> **Task to complete**:
Look below for the line containing "change (ID (WebhookQueueRepository.mergeWebhookIntoModel"; from there through the line containing "- apply Z.ltb_ge", both lines included, please set down each line exactly and nothing else.

Records from a data source
#####

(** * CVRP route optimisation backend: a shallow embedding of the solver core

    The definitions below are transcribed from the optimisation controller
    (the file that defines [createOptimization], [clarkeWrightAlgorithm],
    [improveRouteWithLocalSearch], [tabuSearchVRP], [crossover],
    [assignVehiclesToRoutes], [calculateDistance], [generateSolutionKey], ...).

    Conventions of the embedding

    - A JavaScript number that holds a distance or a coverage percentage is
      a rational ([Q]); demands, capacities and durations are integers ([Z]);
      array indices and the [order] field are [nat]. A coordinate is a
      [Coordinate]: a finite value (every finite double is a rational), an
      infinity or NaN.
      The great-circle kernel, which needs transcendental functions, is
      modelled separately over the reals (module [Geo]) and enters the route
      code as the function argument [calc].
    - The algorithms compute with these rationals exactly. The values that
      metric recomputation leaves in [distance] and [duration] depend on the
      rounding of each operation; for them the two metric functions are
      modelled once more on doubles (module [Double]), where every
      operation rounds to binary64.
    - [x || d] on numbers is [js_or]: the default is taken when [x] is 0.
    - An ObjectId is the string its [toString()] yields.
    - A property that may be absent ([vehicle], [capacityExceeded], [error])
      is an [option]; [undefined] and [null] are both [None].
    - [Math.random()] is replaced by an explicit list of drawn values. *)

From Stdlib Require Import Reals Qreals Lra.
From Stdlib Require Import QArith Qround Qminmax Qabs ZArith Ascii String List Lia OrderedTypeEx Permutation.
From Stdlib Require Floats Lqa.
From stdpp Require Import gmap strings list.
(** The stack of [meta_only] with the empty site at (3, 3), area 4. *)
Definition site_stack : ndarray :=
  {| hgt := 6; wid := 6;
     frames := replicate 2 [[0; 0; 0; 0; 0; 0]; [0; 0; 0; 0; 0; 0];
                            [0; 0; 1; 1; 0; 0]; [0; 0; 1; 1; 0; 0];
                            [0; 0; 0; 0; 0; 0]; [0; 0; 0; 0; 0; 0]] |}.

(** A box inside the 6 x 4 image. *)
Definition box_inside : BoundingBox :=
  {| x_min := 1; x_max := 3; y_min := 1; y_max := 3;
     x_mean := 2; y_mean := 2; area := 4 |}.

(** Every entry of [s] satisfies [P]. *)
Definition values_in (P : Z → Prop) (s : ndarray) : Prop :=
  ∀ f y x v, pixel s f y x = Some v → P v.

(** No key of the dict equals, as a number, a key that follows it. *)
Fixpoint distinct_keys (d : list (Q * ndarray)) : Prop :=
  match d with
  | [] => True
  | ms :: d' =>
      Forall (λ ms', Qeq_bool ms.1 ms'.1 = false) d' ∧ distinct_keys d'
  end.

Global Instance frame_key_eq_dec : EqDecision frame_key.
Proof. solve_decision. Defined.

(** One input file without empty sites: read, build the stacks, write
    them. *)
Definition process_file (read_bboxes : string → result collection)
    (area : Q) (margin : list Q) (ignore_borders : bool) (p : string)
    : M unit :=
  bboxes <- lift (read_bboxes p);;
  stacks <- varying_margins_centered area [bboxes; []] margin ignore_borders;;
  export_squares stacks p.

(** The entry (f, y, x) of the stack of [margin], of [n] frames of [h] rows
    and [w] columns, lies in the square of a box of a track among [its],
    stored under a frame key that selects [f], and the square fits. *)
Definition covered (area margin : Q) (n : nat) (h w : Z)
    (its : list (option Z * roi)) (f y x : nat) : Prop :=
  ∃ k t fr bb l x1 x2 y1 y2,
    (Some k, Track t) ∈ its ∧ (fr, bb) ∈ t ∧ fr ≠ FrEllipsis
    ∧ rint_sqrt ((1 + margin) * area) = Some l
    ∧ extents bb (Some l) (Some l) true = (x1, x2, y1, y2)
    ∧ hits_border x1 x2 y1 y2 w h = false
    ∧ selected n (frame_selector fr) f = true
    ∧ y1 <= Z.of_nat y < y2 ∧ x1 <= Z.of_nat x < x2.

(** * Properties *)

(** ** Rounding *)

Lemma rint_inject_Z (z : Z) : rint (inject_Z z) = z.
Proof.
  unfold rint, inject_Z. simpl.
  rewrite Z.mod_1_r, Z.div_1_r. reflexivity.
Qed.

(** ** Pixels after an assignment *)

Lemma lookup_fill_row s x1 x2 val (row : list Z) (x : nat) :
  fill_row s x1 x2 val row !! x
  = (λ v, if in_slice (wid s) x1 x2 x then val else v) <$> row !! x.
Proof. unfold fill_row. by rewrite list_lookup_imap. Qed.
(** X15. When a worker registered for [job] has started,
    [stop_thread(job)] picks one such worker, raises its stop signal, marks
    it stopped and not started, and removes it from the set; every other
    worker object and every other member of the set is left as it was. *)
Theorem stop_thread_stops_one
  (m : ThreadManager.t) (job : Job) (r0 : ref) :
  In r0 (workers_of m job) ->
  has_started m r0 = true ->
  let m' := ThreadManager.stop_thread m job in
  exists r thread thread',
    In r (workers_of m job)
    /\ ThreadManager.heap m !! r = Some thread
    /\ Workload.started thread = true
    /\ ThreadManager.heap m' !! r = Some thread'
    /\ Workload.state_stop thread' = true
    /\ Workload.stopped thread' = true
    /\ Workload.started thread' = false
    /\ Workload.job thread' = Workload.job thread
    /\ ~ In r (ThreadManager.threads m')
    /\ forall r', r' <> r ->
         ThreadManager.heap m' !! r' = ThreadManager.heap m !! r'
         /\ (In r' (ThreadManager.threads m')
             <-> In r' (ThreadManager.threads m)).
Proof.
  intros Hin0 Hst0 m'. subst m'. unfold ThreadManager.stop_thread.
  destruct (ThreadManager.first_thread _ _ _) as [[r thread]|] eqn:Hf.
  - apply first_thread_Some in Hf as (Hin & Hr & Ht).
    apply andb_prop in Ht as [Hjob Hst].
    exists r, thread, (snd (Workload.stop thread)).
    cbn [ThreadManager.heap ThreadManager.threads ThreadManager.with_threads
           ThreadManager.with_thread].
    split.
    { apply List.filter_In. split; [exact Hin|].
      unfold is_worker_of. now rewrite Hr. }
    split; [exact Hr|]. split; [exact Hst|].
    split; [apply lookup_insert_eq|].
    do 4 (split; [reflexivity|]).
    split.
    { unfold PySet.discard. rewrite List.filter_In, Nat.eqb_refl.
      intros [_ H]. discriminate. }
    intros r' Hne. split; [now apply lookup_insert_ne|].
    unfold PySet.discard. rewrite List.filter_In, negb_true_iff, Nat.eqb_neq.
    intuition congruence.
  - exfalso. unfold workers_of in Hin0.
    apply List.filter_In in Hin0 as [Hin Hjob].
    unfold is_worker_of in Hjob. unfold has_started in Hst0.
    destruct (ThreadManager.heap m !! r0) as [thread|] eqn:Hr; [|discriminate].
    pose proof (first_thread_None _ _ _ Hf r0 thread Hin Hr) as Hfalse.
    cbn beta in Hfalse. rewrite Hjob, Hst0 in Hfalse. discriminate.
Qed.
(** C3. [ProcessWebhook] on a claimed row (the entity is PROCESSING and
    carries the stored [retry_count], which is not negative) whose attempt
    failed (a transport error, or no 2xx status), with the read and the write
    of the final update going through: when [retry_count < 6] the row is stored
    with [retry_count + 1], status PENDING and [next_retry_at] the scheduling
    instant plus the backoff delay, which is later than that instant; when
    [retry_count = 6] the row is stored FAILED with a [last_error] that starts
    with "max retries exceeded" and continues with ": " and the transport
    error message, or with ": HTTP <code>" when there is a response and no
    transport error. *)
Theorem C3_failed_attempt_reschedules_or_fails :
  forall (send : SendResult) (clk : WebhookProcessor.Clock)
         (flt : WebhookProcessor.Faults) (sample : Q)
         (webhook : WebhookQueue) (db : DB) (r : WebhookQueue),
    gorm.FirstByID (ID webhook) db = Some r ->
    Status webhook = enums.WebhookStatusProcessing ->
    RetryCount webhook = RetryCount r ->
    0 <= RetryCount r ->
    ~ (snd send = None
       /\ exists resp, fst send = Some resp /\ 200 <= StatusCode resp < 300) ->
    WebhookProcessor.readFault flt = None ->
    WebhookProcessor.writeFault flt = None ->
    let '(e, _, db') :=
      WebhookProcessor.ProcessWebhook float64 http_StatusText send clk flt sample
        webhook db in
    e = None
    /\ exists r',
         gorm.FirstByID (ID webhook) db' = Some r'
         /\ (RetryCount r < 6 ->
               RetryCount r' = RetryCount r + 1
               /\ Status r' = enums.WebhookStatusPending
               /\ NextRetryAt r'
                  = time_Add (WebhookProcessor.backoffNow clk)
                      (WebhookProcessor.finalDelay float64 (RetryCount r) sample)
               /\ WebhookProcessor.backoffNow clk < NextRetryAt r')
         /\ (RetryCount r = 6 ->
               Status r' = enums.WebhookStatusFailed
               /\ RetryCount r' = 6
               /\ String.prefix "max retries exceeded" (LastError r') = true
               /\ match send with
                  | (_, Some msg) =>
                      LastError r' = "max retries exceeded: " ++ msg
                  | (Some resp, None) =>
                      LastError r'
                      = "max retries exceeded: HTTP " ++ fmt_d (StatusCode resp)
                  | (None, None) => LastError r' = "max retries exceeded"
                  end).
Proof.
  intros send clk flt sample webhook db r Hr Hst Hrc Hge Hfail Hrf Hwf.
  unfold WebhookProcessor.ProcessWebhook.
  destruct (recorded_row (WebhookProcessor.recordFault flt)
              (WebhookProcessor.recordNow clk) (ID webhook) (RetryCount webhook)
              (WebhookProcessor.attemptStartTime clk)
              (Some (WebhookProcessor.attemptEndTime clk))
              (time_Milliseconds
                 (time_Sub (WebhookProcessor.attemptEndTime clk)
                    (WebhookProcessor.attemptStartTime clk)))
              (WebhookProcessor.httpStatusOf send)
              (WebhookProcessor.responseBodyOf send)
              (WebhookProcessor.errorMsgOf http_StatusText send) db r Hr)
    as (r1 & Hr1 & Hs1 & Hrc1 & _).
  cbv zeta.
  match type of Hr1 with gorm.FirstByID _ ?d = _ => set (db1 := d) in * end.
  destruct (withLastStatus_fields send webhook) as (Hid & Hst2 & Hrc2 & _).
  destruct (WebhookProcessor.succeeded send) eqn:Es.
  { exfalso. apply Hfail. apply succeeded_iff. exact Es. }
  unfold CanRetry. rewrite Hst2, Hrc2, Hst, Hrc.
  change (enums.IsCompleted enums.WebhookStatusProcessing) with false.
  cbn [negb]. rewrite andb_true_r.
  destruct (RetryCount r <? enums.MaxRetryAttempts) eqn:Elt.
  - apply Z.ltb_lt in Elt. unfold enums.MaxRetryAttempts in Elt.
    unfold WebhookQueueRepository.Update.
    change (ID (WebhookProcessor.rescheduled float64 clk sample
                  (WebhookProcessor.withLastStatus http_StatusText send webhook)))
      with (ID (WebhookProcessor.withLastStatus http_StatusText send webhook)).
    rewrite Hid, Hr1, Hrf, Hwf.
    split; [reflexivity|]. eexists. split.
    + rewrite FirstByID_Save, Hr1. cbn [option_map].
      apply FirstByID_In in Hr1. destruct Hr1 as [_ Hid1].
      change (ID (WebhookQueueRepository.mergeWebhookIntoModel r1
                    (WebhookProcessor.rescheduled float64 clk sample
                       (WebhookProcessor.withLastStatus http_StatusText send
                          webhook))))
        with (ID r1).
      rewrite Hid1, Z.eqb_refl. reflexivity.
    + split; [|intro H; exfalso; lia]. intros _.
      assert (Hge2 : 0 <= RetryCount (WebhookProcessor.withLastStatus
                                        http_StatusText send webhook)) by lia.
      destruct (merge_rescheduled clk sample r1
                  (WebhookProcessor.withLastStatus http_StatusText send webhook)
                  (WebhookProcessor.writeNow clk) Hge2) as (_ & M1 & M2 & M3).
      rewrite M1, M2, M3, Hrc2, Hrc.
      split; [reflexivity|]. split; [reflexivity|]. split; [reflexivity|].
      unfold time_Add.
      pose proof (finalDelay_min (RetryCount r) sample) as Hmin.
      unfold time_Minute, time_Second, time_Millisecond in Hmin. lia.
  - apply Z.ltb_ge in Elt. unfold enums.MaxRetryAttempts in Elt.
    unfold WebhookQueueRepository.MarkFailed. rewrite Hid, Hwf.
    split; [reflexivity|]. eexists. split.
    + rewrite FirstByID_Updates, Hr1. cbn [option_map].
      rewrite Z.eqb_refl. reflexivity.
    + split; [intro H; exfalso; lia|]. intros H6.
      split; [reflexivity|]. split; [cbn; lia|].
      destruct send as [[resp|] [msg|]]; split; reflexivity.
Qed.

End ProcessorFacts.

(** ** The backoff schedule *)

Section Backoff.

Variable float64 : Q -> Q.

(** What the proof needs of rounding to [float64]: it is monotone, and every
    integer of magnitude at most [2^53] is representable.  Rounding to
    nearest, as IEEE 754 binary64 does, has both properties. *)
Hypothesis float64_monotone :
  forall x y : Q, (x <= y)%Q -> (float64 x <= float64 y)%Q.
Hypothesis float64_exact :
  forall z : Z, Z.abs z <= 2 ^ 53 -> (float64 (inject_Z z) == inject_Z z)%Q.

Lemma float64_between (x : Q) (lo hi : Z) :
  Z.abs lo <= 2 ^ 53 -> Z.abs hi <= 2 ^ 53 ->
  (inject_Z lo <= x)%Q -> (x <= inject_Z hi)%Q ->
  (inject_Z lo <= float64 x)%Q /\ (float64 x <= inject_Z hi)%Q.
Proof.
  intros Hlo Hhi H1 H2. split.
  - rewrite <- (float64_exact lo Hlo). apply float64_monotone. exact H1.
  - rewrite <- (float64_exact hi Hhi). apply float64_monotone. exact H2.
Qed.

#####

> **Answer box**:
      change (ID (WebhookQueueRepository.mergeWebhookIntoModel r1
                    (WebhookProcessor.rescheduled float64 clk sample
                       (WebhookProcessor.withLastStatus http_StatusText send
                          webhook))))
        with (ID r1).
      rewrite Hid1, Z.eqb_refl. reflexivity.
    + split; [|intro H; exfalso; lia]. intros _.
      assert (Hge2 : 0 <= RetryCount (WebhookProcessor.withLastStatus
                                        http_StatusText send webhook)) by lia.
      destruct (merge_rescheduled clk sample r1
                  (WebhookProcessor.withLastStatus http_StatusText send webhook)
                  (WebhookProcessor.writeNow clk) Hge2) as (_ & M1 & M2 & M3).
      rewrite M1, M2, M3, Hrc2, Hrc.
      split; [reflexivity|]. split; [reflexivity|]. split; [reflexivity|].
      unfold time_Add.
      pose proof (finalDelay_min (RetryCount r) sample) as Hmin.
      unfold time_Minute, time_Second, time_Millisecond in Hmin. lia.
  - apply Z.ltb_ge in Elt. unfold enums.MaxRetryAttempts in Elt.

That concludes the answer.